With the outbreak of WWII, Biechken came under Hungarian sovereignty, and Mordechai was drafted into compulsory military service.
After one year of service, he was transferred to a support unit that consisted entirely of Jews. The conditions in the army were unbearable and the soldiers suffered greatly from cold, hunger, hard labor, and humiliation by the antisemitic commanders. In 1941, Mordechai’s troop was transferred to Horodenka, where while assisting the Jews who were gathered there in the open field, Mordechai found, among them, his younger brothers. His younger brothers were later transported to Kamenets-Podolski, where they were murdered, and his older brothers perished in Auschwitz with their families. Of the Weisel family’s 21 children, only three survived.

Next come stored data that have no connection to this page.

Lemma settle_timer_message i q resp st w timer content :
  pending w !! i = Some q -> kind q <> Summary ->
  readTimer (readsTasks (kind q)) resp = Some timer ->
  responseText resp = Some content -> truthy content = true ->
  let b := settle i (Ok resp) st w in
  last (messages b) ≫= Message.timer = Some timer
  /\ messages b <> messages w
  /\ length (messages b) = S (length (messages w))
  /\ timeRemaining (view b) = countdownOf timer
  /\ positiveTime b
  /\ activeParallelSteps b = activeParallelSteps w
  /\ stepStatuses b = stepStatuses w.
Proof.
  intros Hq Hk Ht Hc Htr b.
  destruct (settle_response_spec i q resp st w Hq Hk) as (Em & Et & _).
  fold b in Em, Et. rewrite Hc, Htr, Ht in Em. rewrite Ht in Et.
  split; [rewrite Em, last_snoc; reflexivity|].
  split; [rewrite Em; intros E; apply (f_equal length) in E;
          rewrite length_app in E; simpl in E; lia|].
  split; [rewrite Em, length_app; simpl; lia|].
  split; [exact Et|].
  split; [intros t E; rewrite Et in E; by eapply countdownOf_positive|].
  split; apply settle_statuses.
Qed.

Lemma dispatch_timer_parallel i q resp st w timer content :
  pending w !! i = Some q -> kind q <> Summary ->
  readTimer (readsTasks (kind q)) resp = Some timer ->
  responseText resp = Some content -> truthy content = true ->
  activeParallelSteps (dispatch (Settle i (Ok resp) st) w) =
  match TimerData.parallel_tasks timer with
  | Some tasks => map ParallelTask.step_number tasks
  | None => if positive (TimerData.duration timer) then activeParallelSteps w else []
  end.
Proof.
  intros Hq Hk Ht Hc Htr.
  destruct (settle_timer_message i q resp st w timer content Hq Hk Ht Hc Htr)
    as (L & _ & Hlen & Et & Hpos & Hp & _).
  unfold dispatch. cbn [handle].
  rewrite commit_runEffects by exact Hpos.
  rewrite runEffects_parallel, Hlen.
  replace (length (messages w) =? S (length (messages w)))%nat with false
    by (symmetry; apply Nat.eqb_neq; lia).
  simpl. unfold parallelStepsOf.
  destruct (last (messages (settle i (Ok resp) st w))) as [m|] eqn:Lm; [|done].
  simpl in L. rewrite L. simpl.
  destruct (TimerData.parallel_tasks timer); [reflexivity|].
  rewrite Et, Hp. unfold countdownOf, positive.
  destruct (TimerData.duration timer) as [|d]; [reflexivity|].
  destruct (0 <? d)%Z eqn:D; simpl; [|reflexivity].
  apply Z.ltb_lt in D. rewrite (proj2 (Z.eqb_neq d 0)) by lia. reflexivity.
Qed.
(** * Finity: the state-machine execution engine of src/core/StateMachine.js

    A shallow embedding of the class [StateMachine] and the properties its
    specification states about it.

    How the JavaScript is read:

    - an event is a string; a state identifier is a string or [undefined],
      which is what the engine reads where a configuration has no value for
      a state ([StateId]); the private symbol [stopped] is a constructor of
      its own ([CurState]), since no configuration can contain it;
    - a JavaScript [Map] is a [gmap];
    - an [async] method is a computation in the monad [M]: it threads the
      mutable fields of the engine ([Runtime]) and the world outside it
      ([World]: the log of every call the engine makes, the identifier
      supply, the task scheduler), and ends with a returned value or a
      thrown one ([Outcome]);
    - hooks, actions and conditions are user functions: the model keeps their
      name, which goes into the log at each call, and their result as a
      function of their arguments; they do not re-enter the engine;
    - a child engine is stored in [submachines] by its mutable part; its
      [config] field is, from its construction on, the [submachine] entry of
      the state that owns it (configurations are immutable), and the methods
      recurse on that nesting;
    - [stateData] is created by the constructor and never read or written by
      the engine afterwards; it is left out. *)

From stdpp Require Import gmap strings list fin_maps.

In January 1941, Mordechai was released from me army. For months, he wandered among the villages and in the woods trying to survive while suffering from hunger. In a village near Solotvina he was caught and was tortured by the Gestapo. He was transported to Auschwitz sub-camp, Buna-Monovitz, in April 1944, where he worked as a forced laborer until January 1945. That month, he was led on a death march from Auschwitz to Germany, under conditions of severe cold, hunger, and thirst, until he arrived at Bergen-Belsen. He was liberated from Bergen-Belsen in May 1945.
He immigrated to Israel after his imprisonment in a Cyprus internment camp. Today, he has two children, seven grandchildren, and one great-grandson.